そして「見分けられない」とぼくが思うとき、そこには既に知識が介在している。感覚として見分けられておらず、それが本来見分けられるという知識すらなければ、そもそも「見分けられない」と意識することがないだろう。殊更そのような思いを抱くこともなく、ただ見分けられずにいるだけのはずだ。けれども僕は、ダイサギに似たチュウサギという鳥がいることを知っている。この知識と感覚の落差が「見分けられない」という意識を際立たせ、それまで以上に細やかな感覚を開いてくれる。知ることによって、感じることが促される。
それは必ずしも、個々の白鷺の「違い」が目に入らないから「見分けられない」という話ではない。むしろ、個々の白鷺の違いが目に入りすぎるから見分けられない、ということがある。

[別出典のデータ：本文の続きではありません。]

(* ===== verification/MainRetrieve.v ===== *)
(** * The publishing page: retrieving a file ([main.ts])

    Resolving a signed event or a pool receipt, fetching what it names from a
    server, a pool or the swarm, repairing a pool, and offering the verified file
    to save. What a promise comes to is the code of the other files, run in
    whatever world the event brings. *)

From S2P Require Import Prelude JsString Utf8 Bytes Json JsValue Security MainState MainPublish MainSign.
From S2P Require Nostr Net Blossom Envelope Pool Swarm Relay.

Section Retrieve.
Context `{Unicode} `{Web} `{Numbers} `{Nostr.NostrTools} `{Envelope.Cipher} `{Net.Net} `{Pool.Ranking}.

(** ** Resolving *)

Definition showResolvedEvent (event : Nostr.ResolvedHybridEvent) (s : Page) : Page :=
  let s := on_ret (λ r, r <| resolved := Some (identities s, event) |>) s <| identities := S (identities s) |> in
  updateRetrievalButtons (addDownload ResolvedEventLinks (SignedFileEvent (Nostr.rh_event event)) s).

Definition showResolvedPool (receipt : Pool.PoolReceipt) (s : Page) : Page :=
  let s := on_ret (λ r, r <| resolvedPool := Some receipt |>) s in
  updateRetrievalButtons (addDownload ResolvedEventLinks (PoolReceiptEvent (Pool.r_event receipt)) s).

Definition eventId_typed (v : jstr) (s : Page) : Page := resetResolution (on_form (λ f, f <| eventIdInput := v |>) s).

Definition savedEvent_typed (v : jstr) (s : Page) : Page :=
  on_form (λ f, f <| savedEventFile := None |>) (resetResolution (on_form (λ f, f <| savedEventInput := v |>) s)).

(** A saved event is chosen, up to [await file.text()]. *)
Definition savedEventFile_chosen (file : option bytes) (s : Page) : Page :=
  let s := resetResolution (on_form (λ f, f <| savedEventFile := file |>) s) in
  let s := on_form (λ f, f <| savedEventInput := [] |>) s in
  match file with
  | None => s
  | Some content =>
      if Nostr.MAX_SIGNED_EVENT_JSON_BYTES <? zlen content then on_form (λ f, f <| savedEventFile := None |>) s
      else on_runs (λ r, r <| savedFiles := savedFiles r ++ [mkSavedFile (resolutionRevision (ret s)) false] |>)
             (on_buttons (λ b, b <| verifySavedEventButton := true |>) s)
  end.

Definition savedEventFile_settles (n : nat) (read : option jstr) (s : Page) : Page :=
  match savedFiles (runs s) !! n with
  | Some r =>
      if sf_over r then s
      else
        let s := on_runs (λ rs, rs <| savedFiles := alter (λ r, r <| sf_over := true |>) n (savedFiles rs) |>) s in
        if Nat.eqb (resolutionRevision (ret s)) (sf_revision r) then
          let s := match read with Some text => on_form (λ f, f <| savedEventInput := text |>) s | None => s end in
          on_buttons (λ b, b <| verifySavedEventButton := false |>) s
        else s
  | None => s
  end.
#[local] Instance clearExternalSigningPanel_traces : Keeps traces clearExternalSigningPanel.
Proof. by intros s. Qed.
#[local] Instance abandonExternalSigning_traces : Keeps traces abandonExternalSigning.
Proof. by intros s. Qed.
#[local] Instance set_inspection_traces n st : Keeps traces (set_inspection n st).
Proof. by intros s. Qed.
#[local] Instance set_upload_traces n st : Keeps traces (set_upload n st).
Proof. by intros s. Qed.
#[local] Instance set_signing_traces n st : Keeps traces (set_signing n st).
Proof. intros s (? & ? & Hs & ?). split_and!; [done..| |done]. apply Forall_alter_all; [exact Hs|]. by intros r. Qed.
#[local] Instance set_fetch_traces n st : Keeps traces (set_fetch n st).
Proof. by intros s. Qed.
#[local] Instance set_swarm_traces n st : Keeps traces (set_swarm n st).
Proof. by intros s. Qed.
#[local] Instance abort_traces c : Keeps traces (abort c).
Proof. intros s Hs. unfold abort. by destruct (is_aborted s c). Qed.
#[local] Instance abort_opt_traces c : Keeps traces (abort_opt c).
Proof. destruct c; [apply abort_traces|by intros s]. Qed.
#[local] Instance pending_traces kind f : Keeps traces (pending kind f).
Proof. intros s Hs. destruct kind; exact Hs. Qed.
#[local] Instance stopPeerSession_traces session kind run : Keeps traces (stopPeerSession session kind run).
Proof. intros s Hs. unfold stopPeerSession, refreshPeerStartButton, pending. destruct kind; exact Hs. Qed.
#[local] Instance confirmPeerStoppedInBackground_traces session kind : Keeps traces (confirmPeerStoppedInBackground session kind).
Proof. apply stopPeerSession_traces. Qed.
#[local] Instance applyProfile_traces : Keeps traces applyProfile.
Proof. handler traces applyProfile. Qed.
#[local] Instance resetResolution_traces : Keeps traces resetResolution.
Proof. handler traces resetResolution. Qed.
#[local] Instance resetPublicationAfterInspection_traces : Keeps traces resetPublicationAfterInspection.
Proof. handler traces resetPublicationAfterInspection. Qed.
#[local] Instance resetInspection_traces : Keeps traces resetInspection.
Proof. handler traces resetInspection. Qed.
#[local] Instance new_controller_traces : Keeps traces (λ s, (new_controller s).1).
Proof. by intros s. Qed.
#[local] Instance new_peer_traces k h : Keeps traces (λ s, (new_peer k h s).1).
Proof. by intros s. Qed.
#[local] Instance inspect_over_traces n r0 : Keeps traces (inspect_over n r0).
Proof. handler traces inspect_over. Qed.
#[local] Instance inspected_all_traces n r0 a e c d : Keeps traces (inspected_all n r0 a e c d).
Proof. handler traces inspected_all. Qed.
#[local] Instance prepare_layout_traces n r0 a e c : Keeps traces (prepare_layout n r0 a e c).
Proof. handler traces prepare_layout. Qed.
#[local] Instance inspect_settles_traces n w g e : Keeps traces (inspect_settles n w g e).
Proof. handler traces inspect_settles. Qed.
#[local] Instance inspectFile_traces : Keeps traces inspectFile.
Proof. handler traces inspectFile. Qed.
#[local] Instance connectSigner_traces x : Keeps traces (connectSigner x).
Proof. handler traces connectSigner. Qed.
#[local] Instance connect_settles_traces n a : Keeps traces (connect_settles n a).
Proof. handler traces connect_settles. Qed.
#[local] Instance upload_parts_traces n r0 a : Keeps traces (upload_parts n r0 a).
Proof. intros s Hs. unfold upload_parts. cbv zeta. unseen traces. apply pool_uploads_traces. exact Hs. Qed.
#[local] Instance upload_over_traces c : Keeps traces (upload_over c).
Proof. handler traces upload_over. Qed.
#[local] Instance pool_upload_over_traces n r0 : Keeps traces (pool_upload_over n r0).
Proof.
  intros s Hs. unfold pool_upload_over. cbv zeta. apply (pool_uploads_traces n PoolUploadOver) in Hs. revert Hs.
  generalize (on_runs (λ rs, rs <| poolUploads := alter (λ r, r <| pu_stage := PoolUploadOver |>) n (poolUploads rs) |>) s).
  clear. intros s Hs. keep traces.
Qed.
#[local] Instance pool_upload_settles_traces n w : Keeps traces (pool_upload_settles n w).
Proof. handler traces pool_upload_settles. Qed.
#[local] Instance end_upload_traces n r0 : Keeps traces (end_upload n r0).
Proof. handler traces end_upload. Qed.
#[local] Instance upload_done_traces n r0 a c : Keeps traces (upload_done n r0 a c).
Proof. handler traces upload_done. Qed.
#[local] Instance upload_settles_traces n w : Keeps traces (upload_settles n w).
Proof. handler traces upload_settles. Qed.
#[local] Instance cancelUpload_traces : Keeps traces cancelUpload.
Proof. handler traces cancelUpload. Qed.
#[local] Instance withdraw_upload_traces : Keeps traces withdraw_upload.
Proof. handler traces withdraw_upload. Qed.
#[local] Instance uploadConsent_changes_traces x : Keeps traces (uploadConsent_changes x).
Proof. handler traces uploadConsent_changes. Qed.
#[local] Instance keySavedConsent_changes_traces x : Keeps traces (keySavedConsent_changes x).
Proof. handler traces keySavedConsent_changes. Qed.
#[local] Instance drop_pending_traces kind : Keeps traces (drop_pending kind).
Proof. handler traces drop_pending. Qed.
#[local] Instance refreshPeerStartButton_traces kind : Keeps traces (refreshPeerStartButton kind).
Proof. handler traces refreshPeerStartButton. Qed.
#[local] Instance peer_stopped_traces n r0 ok : Keeps traces (peer_stopped n r0 ok).
Proof. handler traces peer_stopped. Qed.
#[local] Instance seedConsent_changes_traces x : Keeps traces (seedConsent_changes x).
Proof. handler traces seedConsent_changes. Qed.
#[local] Instance startSeeding_traces : Keeps traces startSeeding.
Proof. handler traces startSeeding. Qed.
#[local] Instance seed_settles_traces n r0 x : Keeps traces (seed_settles n r0 x).
Proof. handler traces seed_settles. Qed.
#[local] Instance seed_continues_traces n : Keeps traces (seed_continues n).
Proof. handler traces seed_continues. Qed.
#[local] Instance seed_event_traces n e : Keeps traces (seed_event n e).
Proof. handler traces seed_event. Qed.
#[local] Instance stopSeeding_traces : Keeps traces stopSeeding.
Proof. handler traces stopSeeding. Qed.
#[local] Instance sign_over_traces n r0 : Keeps traces (sign_over n r0).
Proof. handler traces sign_over. Qed.
#[local] Instance signed_traces n r0 e es : Keeps traces (signed n r0 e es).
Proof. handler traces signed. Qed.
#[local] Instance sign_settles_traces n a now : Keeps traces (sign_settles n a now).
Proof. handler traces sign_settles. Qed.
#[local] Instance publishConsent_changes_traces x : Keeps traces (publishConsent_changes x).
Proof. handler traces publishConsent_changes. Qed.
#[local] Instance requestExternalSignature_traces x : Keeps traces (requestExternalSignature x).
Proof. handler traces requestExternalSignature. Qed.
#[local] Instance acceptExternalSignature_traces : Keeps traces acceptExternalSignature.
Proof. handler traces acceptExternalSignature. Qed.
#[local] Instance cancelExternalSignature_traces : Keeps traces cancelExternalSignature.
Proof. handler traces cancelExternalSignature. Qed.
#[local] Instance abort_pool_download_traces : Keeps traces abort_pool_download.
Proof. handler traces abort_pool_download. Qed.
#[local] Instance signingMethod_changes_traces x : Keeps traces (signingMethod_changes x).
Proof. handler traces signingMethod_changes. Qed.
#[local] Instance externalPubkey_typed_traces v : Keeps traces (externalPubkey_typed v).
Proof. handler traces externalPubkey_typed. Qed.
#[local] Instance torConsent_changes_traces x : Keeps traces (torConsent_changes x).
Proof. handler traces torConsent_changes. Qed.
#[local] Instance layout_changes_traces i : Keeps traces (layout_changes i).
Proof. destruct i; handler traces layout_changes. Qed.
#[local] Instance file_chosen_traces f : Keeps traces (file_chosen f).
Proof. handler traces file_chosen. Qed.
#[local] Instance protectFile_changes_traces x : Keeps traces (protectFile_changes x).
Proof. handler traces protectFile_changes. Qed.
#[local] Instance showResolvedEvent_traces e : Keeps traces (showResolvedEvent e).
Proof. handler traces showResolvedEvent. Qed.
#[local] Instance showResolvedPool_traces x : Keeps traces (showResolvedPool x).
Proof. handler traces showResolvedPool. Qed.
#[local] Instance eventId_typed_traces v : Keeps traces (eventId_typed v).
Proof. handler traces eventId_typed. Qed.
#[local] Instance savedEvent_typed_traces v : Keeps traces (savedEvent_typed v).
Proof. handler traces savedEvent_typed. Qed.
#[local] Instance savedEventFile_chosen_traces f : Keeps traces (savedEventFile_chosen f).
Proof. handler traces savedEventFile_chosen. Qed.
#[local] Instance savedEventFile_settles_traces n x : Keeps traces (savedEventFile_settles n x).
Proof. handler traces savedEventFile_settles. Qed.
#[local] Instance verifySavedEvent_traces : Keeps traces verifySavedEvent.
Proof. handler traces verifySavedEvent. Qed.
#[local] Instance resolveEvent_traces : Keeps traces resolveEvent.
Proof. handler traces resolveEvent. Qed.
#[local] Instance lookup_over_traces n r0 : Keeps traces (lookup_over n r0).
Proof. handler traces lookup_over. Qed.
#[local] Instance lookup_settles_traces n names steps : Keeps traces (lookup_settles n names steps).
Proof. handler traces lookup_settles. Qed.
#[local] Instance release_download_traces c : Keeps traces (release_download c).
Proof. handler traces release_download. Qed.
#[local] Instance repairPoolConsent_changes_traces x : Keeps traces (repairPoolConsent_changes x).
Proof. handler traces repairPoolConsent_changes. Qed.
#[local] Instance poolReplacements_typed_traces v : Keeps traces (poolReplacements_typed v).
Proof. handler traces poolReplacements_typed. Qed.
#[local] Instance offer_file_traces e x o : Keeps traces (offer_file e x o).
Proof. handler traces offer_file. Qed.
#[local] Instance fetch_over_traces n r0 : Keeps traces (fetch_over n r0).
Proof. handler traces fetch_over. Qed.
#[local] Instance fetched_traces n r0 x o : Keeps traces (fetched n r0 x o).
Proof. handler traces fetched. Qed.
#[local] Instance fetch_settles_traces n w g : Keeps traces (fetch_settles n w g).
Proof. handler traces fetch_settles. Qed.
#[local] Instance swarm_over_traces n c x : Keeps traces (swarm_over n c x).
Proof. handler traces swarm_over. Qed.
#[local] Instance stop_peer_traces x : Keeps traces (stop_peer x).
Proof. handler traces stop_peer. Qed.
#[local] Instance leave_swarm_traces n c x : Keeps traces (leave_swarm n c x).
Proof. handler traces leave_swarm. Qed.
#[local] Instance join_swarm_traces n r0 : Keeps traces (join_swarm n r0).
Proof. handler traces join_swarm. Qed.
#[local] Instance fetchSwarm_traces : Keeps traces fetchSwarm.
Proof. handler traces fetchSwarm. Qed.
#[local] Instance swarm_resumes_traces n x : Keeps traces (swarm_resumes n x).
Proof. handler traces swarm_resumes. Qed.
#[local] Instance stop_settles_traces n x : Keeps traces (stop_settles n x).
Proof. handler traces stop_settles. Qed.
#[local] Instance swarm_fetched_traces n c x r0 y o : Keeps traces (swarm_fetched n c x r0 y o).
Proof. handler traces swarm_fetched. Qed.
#[local] Instance swarm_settles_traces n c r0 x : Keeps traces (swarm_settles n c r0 x).
Proof. handler traces swarm_settles. Qed.
#[local] Instance swarm_continues_traces n : Keeps traces (swarm_continues n).
Proof. handler traces swarm_continues. Qed.
#[local] Instance swarm_event_traces n e : Keeps traces (swarm_event n e).
Proof. handler traces swarm_event. Qed.
#[local] Instance swarm_decrypted_traces n g : Keeps traces (swarm_decrypted n g).
Proof. handler traces swarm_decrypted. Qed.
#[local] Instance swarm_left_traces n x : Keeps traces (swarm_left n x).
Proof. handler traces swarm_left. Qed.
#[local] Instance swarmConsent_changes_traces x : Keeps traces (swarmConsent_changes x).
Proof. handler traces swarmConsent_changes. Qed.
#[local] Instance cancelDownload_traces : Keeps traces cancelDownload.
Proof. handler traces cancelDownload. Qed.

同じダイサギであっても、成長過程によって体つきは変わるし、季節の移ろいの中で嘴や目先の色、羽根の付き方も変化していく。「違い」が分からないのではなく、これだけ装いの異なる鳥たちがすべて「同じ」ダイサギであることが分からないのだ。何の知識もなければ、夏に求愛しているダイサギと、冬にカワウと共に狩りをしているダイサギを「同じダイサギ」と判定することは、チュウサギとダイサギを「異なるサギ」と判別すること以上に難しいことかもしれない。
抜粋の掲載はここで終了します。